Dr. R. R. Bridges, the Scottsboro doctor who examined the girls less than two hours after the alleged rapes, was the next prosecution witness to take the stand. He turned out to be a better witness for the defense. He did confirm that semen was found in the vaginas of the two girls (more in the case of Bates than of Price). Liebowitz, however, was able to show on cross-examination that the girls were both calm, composed, and free of bleeding and vaginal damage. Moreover, the semen that Bridges examined was non-motile, even though sperm generally live from twelve to forty-eight hours after intercourse.

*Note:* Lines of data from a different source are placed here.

(** A chain only grows at its front. *)
Lemma insert_chain oob soob mem m1 m2 sp s off sp' h chain :
  wf sp → mem_ok mem (str_bufsz sp) → cstring s →
  dt_strtab_insert oob soob mem m1 m2 sp (Some s) = Some (off, sp') →
  str_hash sp !! h = Some chain →
  str_hashsz sp' = str_hashsz sp ∧ ∃ pre, str_hash sp' !! h = Some (pre ++ chain).
Proof.
  intros Hwf Hm Hs Hi Hh. destruct s as [|x s']; [simpl in Hi; simplify_eq; by split; [|exists []]|].
  unfold dt_strtab_insert in Hi. set (s := x :: s') in *.
  destruct m1; simpl in Hi; [|simplify_eq; by split; [|exists []]].
  destruct (dt_strtab_xindex _ _ _ _ _ _) as [r|]; simpl in Hi; [|done].
  destruct (r =? -1); simpl in Hi; [|simplify_eq; by split; [|exists []]].
  destruct m2; simpl in Hi; [|simplify_eq; by split; [|exists []]].
  destruct (copyin_spec mem sp (s ++ [0]) (wf_core _ Hwf) Hm (cstring_bytes s Hs))
    as (rc & sp1 & E & _ & (Hr1 & Hr2 & _) & Hrc).
  unfold s in E. simpl in E. rewrite E in Hi. simpl in Hi.
  destruct (rc =? -1); [simplify_eq; split; [done|]; exists []; by rewrite Hr1|].
  invert_bind. split; [done|]. rewrite Hr1 in *. set (hs := hash_of sp (x :: s')) in *.
  rewrite list_lookup_insert_case by (by eapply lookup_lt_Some). case_decide; [|by exists []].
  simplify_eq. eexists [_]. done.
Qed.
Lemma dt_htab_destroy_correct_witness :
  ∃ h', dt_htab_destroy state2.1 (Some state2.2) = Some h' ∧ (∀ x, x ∈ [9; 1] → fresh h' x) ∧
    (∀ x, x ∉ [9; 1] → fresh state2.1 x → fresh h' x).
Proof. apply (dt_htab_destroy_correct state2.1 state2.2 [9; 1]). apply state2_table. Defined.

End Htab.
Definition set_storage (i : dt_ident) (offset size : Z) : dt_ident :=
  mk_ident (di_name i) (di_kind i) (di_flags i) (di_id i) (di_attr i) (di_vers i) (di_ops i)
    (di_iarg i) (di_data i) offset size (di_gen i) (di_lineno i).

(** [dt_ident_set_storage], with [dt_maxtlslen] of the handle. *)
Definition dt_ident_set_storage (h : idheap) (dhp : dt_idhash) (dt_maxtlslen : Z) (idp alignment size : Z) :
    option (idheap * dt_idhash * Z) :=
  i ← h !! idp;
  if Z.land (di_flags i) DT_IDFLG_TLS =? 0 then
    let off := Z.land (u32 (dh_nextoff dhp + (alignment - 1))) (u32 (Z.lnot (alignment - 1))) in
    let off := s32 off in
    let dhp := mk_idhash (dh_name dhp) (dh_defer dhp) (dh_tmpl dhp) (dh_nextid dhp) (dh_minid dhp)
                 (dh_maxid dhp) (u32 (off + size)) (dh_nelems dhp) (dh_hashsz dhp) (dh_hash dhp) in
    Some (<[idp := set_storage i off (s32 size)]> h, dhp, dt_maxtlslen)
  else
    Some (<[idp := set_storage i 0 (s32 size)]> h, dhp,
          if dt_maxtlslen <? size then size else dt_maxtlslen).

Definition dt_ident_morph (i : dt_ident) (kind ops iarg : Z) : dt_ident :=
  mk_ident (di_name i) kind (di_flags i) (di_id i) (di_attr i) (di_vers i) ops iarg 0
    (di_offset i) (di_size i) (di_gen i) (di_lineno i).

Definition dt_ident_unref (i : dt_ident) (dt_gen : Z) : bool :=
  (di_gen i =? dt_gen) &&
  (Z.land (di_flags i) (Z.lor DT_IDFLG_REF (Z.lor DT_IDFLG_MOD DT_IDFLG_DECL)) =? 0).

Definition dt_idkind_name (kind : Z) : string :=
  if kind =? DT_IDENT_ARRAY then "associative array"
  else if kind =? DT_IDENT_SCALAR then "scalar"
  else if kind =? DT_IDENT_PTR then "pointer"
  else if kind =? DT_IDENT_FUNC then "function"
  else if kind =? DT_IDENT_AGG then "aggregation"
  else if kind =? DT_IDENT_AGGFUNC then "aggregating function"
  else if kind =? DT_IDENT_ACTFUNC then "tracing function"
  else if kind =? DT_IDENT_XLSOU then "translated data"
  else if kind =? DT_IDENT_XLPTR then "pointer to translated data"
  else if kind =? DT_IDENT_SYMBOL then "external symbol reference"
  else if kind =? DT_IDENT_ENUM then "enumerator"
  else if kind =? DT_IDENT_PRAGAT then "#pragma attributes"
  else if kind =? DT_IDENT_PRAGBN then "#pragma binding"
  else if kind =? DT_IDENT_PROBE then "probe definition"
  else "<?>".

(** ** The identifiers of a table, latest first *)

Definition name_of (h : idheap) (a : Z) : option (list Z) := h !! a ≫= di_name.

(** The identifiers of [L] with a given name. *)
Definition named (h : idheap) (n : list Z) (L : list Z) : list Z := filter (λ a, name_of h a = Some n) L.

Record wf (h : idheap) (dhp : dt_idhash) (L : list Z) : Prop := {
  wf_hashsz : length (dh_hash dhp) = dh_hashsz dhp;
  wf_pos : (0 < dh_hashsz dhp)%nat;
  wf_chain : ∀ c chain a, dh_hash dhp !! c = Some chain → a ∈ chain →
    ∃ n, name_of h a = Some n ∧ chain_of dhp (Some n) = c;
  wf_order : ∀ n chain, dh_hash dhp !! chain_of dhp (Some n) = Some chain →
    named h n chain = named h n L;
  wf_perm : concat (dh_hash dhp) ≡ₚ L;
  wf_nodup : NoDup L;
  wf_null : 0 ∉ L;
  wf_nelems : dh_nelems dhp = Z.of_nat (length L)
}.

Lemma named_frame h h' n L :
  (∀ a, a ∈ L → name_of h' a = name_of h a) → named h' n L = named h n L.
Proof. intros Hf. apply list_filter_ext. intros a Ha. by rewrite Hf. Qed.

Lemma in_chain dhp c chain a (L : list Z) :
  concat (dh_hash dhp) ≡ₚ L → dh_hash dhp !! c = Some chain → a ∈ chain → a ∈ L.
Proof.
  intros <- Hc Ha. apply elem_of_concat. eauto.
Qed.

(** Only the names matter. *)
Lemma wf_frame h h' dhp L :
  (∀ a, a ∈ L → name_of h' a = name_of h a) → wf h dhp L → wf h' dhp L.
Proof.
  intros Hf [? ? Hc Ho Hp ? ? ?]. split; try done.
  - intros c chain a H1 H2. rewrite Hf by (by eapply in_chain). by eapply Hc.
  - intros n chain H1. rewrite (named_frame h), (named_frame h h' n L) by (done || (intros a Ha; apply Hf; by eapply in_chain)).
    by apply Ho.
Qed.

Lemma chain_of_lt h dhp L n : wf h dhp L → (chain_of dhp n < length (dh_hash dhp))%nat.
Proof.
  intros Hwf. unfold chain_of. rewrite (wf_hashsz _ _ _ Hwf). pose proof (wf_pos _ _ _ Hwf).
  pose proof (Z.mod_pos_bound (str2hval n 0) (Z.of_nat (dh_hashsz dhp))). set (m := _ mod _) in *. clearbody m. lia.
Qed.

Lemma lookup_loop_spec h chain name :
  (∀ a, a ∈ chain → is_Some (name_of h a)) →
  lookup_loop h chain name = Some (default 0 (head (named h name chain))).
Proof.
  induction chain as [|a chain IH]; intros Hn; [done|]. cbn [lookup_loop].
  destruct (Hn a ltac:(left)) as [n Ha]. pose proof Ha as Ha'. unfold name_of in Ha'.
  destruct (h !! a) as [i|]; [|done]. cbn [mbind option_bind] in *. rewrite Ha'. cbn [mbind option_bind].
  unfold named. destruct (bool_decide_reflect (n = name)) as [->|Hne].
  - by rewrite filter_cons_True.
  - rewrite filter_cons_False by congruence. apply IH. intros b Hb. apply Hn. by right.
Qed.

Lemma lookup_filled_spec h dhp L name :
  wf h dhp L → lookup_filled h dhp name = Some (default 0 (head (named h name L))).
Proof.
  intros Hwf. unfold lookup_filled.
  destruct (lookup_lt_is_Some_2 _ _ (chain_of_lt _ _ _ (Some name) Hwf)) as [chain Hc].
  rewrite Hc. cbn [mbind option_bind]. rewrite lookup_loop_spec.
  - by rewrite (wf_order _ _ _ Hwf _ _ Hc).
  - intros a Ha. destruct (wf_chain _ _ _ Hwf _ _ _ Hc Ha) as (n & -> & _). by eexists.
Qed.

Lemma chain_of_set dhp k hash n : chain_of (set_hash dhp k hash) n = chain_of dhp n.
Proof. done. Qed.

(** A new identifier at the front of its chain. *)
Lemma wf_link h dhp L a n chain :
  wf h dhp L → a ∉ L → a ≠ 0 → name_of h a = Some n → Z.of_nat (length L) + 1 < 2 ^ 64 →
  dh_hash dhp !! chain_of dhp (Some n) = Some chain →
  wf h (set_hash dhp (u64 (dh_nelems dhp + 1)) (<[chain_of dhp (Some n) := a :: chain]> (dh_hash dhp)))
    (a :: L).
Proof.
  intros Hwf Ha Ha0 Hn Hb Hc. pose proof (chain_of_lt _ _ _ (Some n) Hwf) as Hlt. split; simpl.
  - rewrite length_insert. apply Hwf.
  - apply Hwf.
  - intros c ch b. rewrite list_lookup_insert_case by done. case_decide as E.
    + intros [= <-] [->|Hb']%elem_of_cons; [eauto|]. subst c. by apply (wf_chain _ _ _ Hwf _ chain).
    + apply (wf_chain _ _ _ Hwf).
  - intros m ch. rewrite chain_of_set, list_lookup_insert_case by done. case_decide as E.
    + intros [= <-]. unfold named. rewrite !filter_cons. fold (named h m chain) (named h m L).
      rewrite (wf_order _ _ _ Hwf m chain) by congruence. done.
    + intros Hch. unfold named. rewrite (filter_cons_False _ a); [by apply (wf_order _ _ _ Hwf)|].
      rewrite Hn. intros [= ->]. done.
  - destruct (concat_slot _ _ _ Hc) as (R & E1 & E2).
    rewrite E2. simpl. by rewrite <- E1, (wf_perm _ _ _ Hwf).
  - apply NoDup_cons. split; [done|apply Hwf].
  - rewrite not_elem_of_cons. split; [done|apply Hwf].
  - rewrite (wf_nelems _ _ _ Hwf), wrap_id by (unfold urange; lia). lia.
Qed.

Lemma unlink_spec chain key :
  NoDup chain → key ∈ chain → unlink chain key = Some (filter (λ a, a ≠ key) chain).
Proof.
  induction chain as [|a chain IH]; intros Hnd Hin; [by apply elem_of_nil in Hin|].
  apply NoDup_cons in Hnd as [Ha Hnd]. cbn [unlink]. destruct (Z.eqb_spec a key) as [->|Hne].
  - rewrite filter_cons_False by naive_solver. rewrite list_filter_id; [done|]. by intros b Hb ->.
  - rewrite filter_cons_True by done. apply elem_of_cons in Hin as [->|Hin]; [done|].
    by rewrite (IH Hnd Hin).
Qed.

Lemma named_remove h n L key : named h n (filter (λ a, a ≠ key) L) = filter (λ a, a ≠ key) (named h n L).
Proof. unfold named. rewrite !list_filter_filter. apply list_filter_iff. intros a. simpl. tauto. Qed.

Lemma filter_remove_notin (key : Z) (L : list Z) : key ∉ L → filter (λ a, a ≠ key) L = L.
Proof. intros H. apply list_filter_id. by intros a Ha ->. Qed.

Lemma length_remove (key : Z) (L : list Z) :
  NoDup L → key ∈ L → length L = S (length (filter (λ a, a ≠ key) L)).
Proof.
  intros Hnd Hin. apply list_elem_of_split in Hin as (l1 & l2 & ->).
  apply NoDup_app in Hnd as (_ & Hd & Hnd). apply NoDup_cons in Hnd as [Hk _].
  rewrite filter_app, filter_cons_False by naive_solver.
  rewrite !filter_remove_notin by set_solver. rewrite !length_app. simpl. lia.
Qed.
(** [oddp] is the description of the parser's control block. *)
Definition dt_datadesc_finalize (m : bool) (oddp ddp : dtrace_datadesc) (pcb_maxrecs errno : Z) :
    option (Z * dtrace_datadesc * Z * Z) :=
  if dtdd_nrecs oddp <? pcb_maxrecs then
    if negb m then Some (-1, ddp, pcb_maxrecs, EDT_NOMEM)
    else
      recs ← dtdd_recs ddp;
      if decide (Z.to_nat (dtdd_nrecs oddp) <= length recs)%nat then
        Some (0, mk_ddesc (dtdd_nrecs oddp) (Some (take (Z.to_nat (dtdd_nrecs oddp)) recs)) (dtdd_refcnt ddp),
              dtdd_nrecs oddp, errno)
      else None
  else Some (0, mk_ddesc (dtdd_nrecs oddp) (dtdd_recs ddp) (dtdd_refcnt ddp), pcb_maxrecs, errno).

(** ** Enabled probe ids *)

(** [memcpy] of the first [max] entries of the old array to a larger new one. *)
Definition grow {A} (null : A) (old : option (list A)) (max nmax : Z) : option (list A) :=
  match old with
  | None => Some (replicate (Z.to_nat nmax) null)
  | Some l =>
      if decide (Z.to_nat max <= length l ∧ Z.to_nat max <= Z.to_nat nmax)%nat
      then Some (take (Z.to_nat max) l ++ replicate (Z.to_nat nmax - Z.to_nat max) null)
      else None
  end.

(** [l[i] = x] *)
Definition assign {A} (l : list A) (i : Z) (x : A) : option (list A) :=
  if decide (Z.to_nat i < length l)%nat then Some (<[Z.to_nat i := x]> l) else None.

(** The end of [dt_epid_add], once there is room. *)
Definition epid_bind (h : ddheap) (dtp : dtrace_hdl) (epid ddp prid : Z) : option (Z * ddheap * dtrace_hdl) :=
  ddesc ← dt_ddesc dtp;
  x ← ddesc !! Z.to_nat epid;
  if negb (x =? 0) then Some (epid, h, dtp)
  else
    '(h, p) ← dt_datadesc_hold h ddp;
    ddesc ← assign ddesc epid p;
    pdesc ← dt_pdesc dtp;
    desc ← dt_probes dtp !! Z.to_nat prid;
    pdesc ← assign pdesc epid desc;
    Some (epid, h, mk_hdl (dt_errno dtp) (dt_nextepid dtp) (dt_maxprobe dtp) (Some ddesc)
                     (Some pdesc) (dt_probes dtp) (dt_maxagg dtp) (dt_adesc dtp)).
(** ** quantize(): bpf/agg_qbin.c *)

Definition qbin_step (mask k : Z) (s : Z * Z) : Z * Z :=
  let '(off, tmp) := s in
  if Z.land tmp mask =? 0 then (off, tmp) else (s16 (off + k), Z.shiftr tmp k).

Definition dt_agg_qbin (val : Z) : Z :=
  if val =? 0 then 63
  else if u64 val =? 0x8000000000000000 then 0
  else
    let tmp := u64 val in
    let tmp := if val <? 0 then u64 (tmp * -1) else tmp in
    let s := qbin_step 0x7fffffff00000000 32 (1, tmp) in
    let s := qbin_step 0x00000000ffff0000 16 s in
    let s := qbin_step 0x000000000000ff00 8 s in
    let s := qbin_step 0x00000000000000f0 4 s in
    let '(off, tmp) := qbin_step 0x000000000000000c 2 s in
    let off := if Z.land tmp 2 =? 0 then off else s16 (off + 1) in
    let off := if val <? 0 then s16 (off * -1) else off in
    s16 (off + 63).

(** The buckets as the consumer prints them: include/dtrace/actions_defines.h *)
Definition DTRACE_QUANTIZE_NBUCKETS : Z := (8 * 8 - 1) * 2 + 1.
Definition DTRACE_QUANTIZE_ZEROBUCKET : Z := 8 * 8 - 1.
Definition DTRACE_QUANTIZE_BUCKETVAL (buck : Z) : Z :=
  if buck <? DTRACE_QUANTIZE_ZEROBUCKET then
    - Z.shiftl 1 (DTRACE_QUANTIZE_ZEROBUCKET - 1 - buck)
  else if buck =? DTRACE_QUANTIZE_ZEROBUCKET then 0
  else Z.shiftl 1 (buck - DTRACE_QUANTIZE_ZEROBUCKET - 1).

(** ** lquantize(): bpf/agg_lqbin.c *)

(** A difference that does not fit in 64 bits is undefined. *)
Definition dt_agg_lqbin (val base levels step : Z) : option Z :=
  if (step =? 0) || (val <? base) then Some 0
  else if (2 ^ 63 <=? val - base) then None
  else
    let level := u64 (val - base) / step in
    let level := if levels <? level then levels else level in
    Some (u64 (level + 1)).

(** ** Speculations: bpf/speculation.c *)

Record dt_bpf_specs := mk_specs { written : Z; draining : Z }.

Section Speculation.
Context {M : Type} `{BpfMap M dt_bpf_specs}.
(** The size of the map, which the loader substitutes for the address of NSPEC. *)
Variable NSPEC : Z.

(** The sequence of [SEARCH(n)]. *)
Fixpoint SEARCH (specs : M) (ns : list Z) : Z * M :=
  match ns with
  | [] => (0, specs)
  | n :: ns =>
      if NSPEC <? n then (0, specs)
      else
        let '(r, specs) := map_update_elem specs n (mk_specs 0 0) BPF_NOEXIST in
        if r =? 0 then (n, specs) else SEARCH specs ns
  end.

Definition dt_speculation (specs : M) : Z * M :=
  SEARCH specs [1; 2; 3; 4; 5; 6; 7; 8; 9; 10; 11; 12; 13; 14; 15; 16].

Definition dt_speculation_speculate (specs : M) (id : Z) : Z * M :=
  match map_lookup_elem specs id with
  | None => (-1, specs)
  | Some spec =>
      if negb (draining spec =? 0) then (-1, specs)
      else (0, map_store specs id (mk_specs (u64 (written spec + 1)) (draining spec)))
  end.

(** The third component says that the fault of an illegal operation is
    reported with [dt_probe_error]. *)
Definition dt_speculation_set_drainable (specs : M) (id : Z) : Z * M * bool :=
  match map_lookup_elem specs id with
  | None => if id <=? NSPEC then (0, specs, false) else (-1, specs, true)
  | Some spec => (0, map_store specs id (mk_specs (written spec) 1), false)
  end.

(** The removal of a drained speculation by the consumer ([dt_spec_buf_destroy]
    in dt_consume.c deletes its entry of the map). *)
Definition spec_free (specs : M) (id : Z) : M := (map_delete_elem specs id).2.

(** What the probes and the consumer do to the map. *)
Inductive spec_op :=
  | Speculation
  | Speculate (id : Z)
  | Drain (id : Z)
  | Free (id : Z).

#[export] Instance spec_op_eq_dec : EqDecision spec_op.
Proof. solve_decision. Defined.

The prosecution's best moment came when Arthur Woodall, a member of the posse who searched the defendants at Paint Rock, was on the stand. Woodall testified that he had found a knife on one of the defendants, though he couldn't remember which one. Liebowitz asked Woodall if he had asked the boy whether it was his knife. Woodall said that he had, and that the boy said he had taken it "off the white girl, Victoria Price." The surprised look on Liebowitz's face caused Knight to clap his hands and then dash out of the courtroom to hide his glee. Liebowitz moved for a mistrial, but Judge Horton denied the motion and instead told jurors they should ignore Knight's reaction.
The prosecution's only eyewitness to the crime was a farmer named Ory Dobbins who said he saw the defendants grab Price and Bates as they were about to leap from the train. The credibility of the farmer's testimony was seriously damaged by Liebowitz on cross, when he asked how it was that Dobbins could even be sure, given the speed of the train and his considerable distance from it, that it was a woman that he saw. Dobbins answered, "She was wearing women's clothes." Everyone who had followed the case knew that Bates and Price both were wearing overalls. "Are you sure it wasn't overalls or a coat?," Judge Horton asked. "No sir, a dress," Dobbins said.
Defense witnesses were all called to serve a single purpose: to prove Price a liar and convince the jury that no rape had occurred aboard the Southern Railroad freight. Dallas Ramsey, a Chattanooga resident, testified that he saw Price in the hobo jungle she denied ever having visited. George Chamlee, a Chattanooga attorney, testified that his investigation could turn up no evidence of a Callie Brochie or the boardinghouse that Price said she owned, and in which Price and Bates allegedly spent the night prior to her return train trip to Alabama. Six of the accused testified, including Willie Roberson, who testified that on the day of the alleged rape he was suffering from a serious case of venereal disease and was so weak that he could not walk without a cane, let alone leap from boxcar to boxcar as Price had claimed. Ozie Powell proved the weakest of the accused on the stand, confused and bewildered when asked by Knight on cross to affirm or disaffirm answers he had given to prosecution questions at the first trial. In an attempt to minimize the damage, Liebowitz asked only, when Knight's barrage was finished, "Ozie tell us about how much schooling you have had in your life?" Powell answered, "about three months." Knight had considerably less luck with Haywood Patterson. In desperation Knight asked Patterson, "Were you tried in Scottsboro?" Patterson replied, "I was framed in Scottsboro." An angry Knight shot back, "Who told you to say that?" Patterson answered, "I told myself to say it".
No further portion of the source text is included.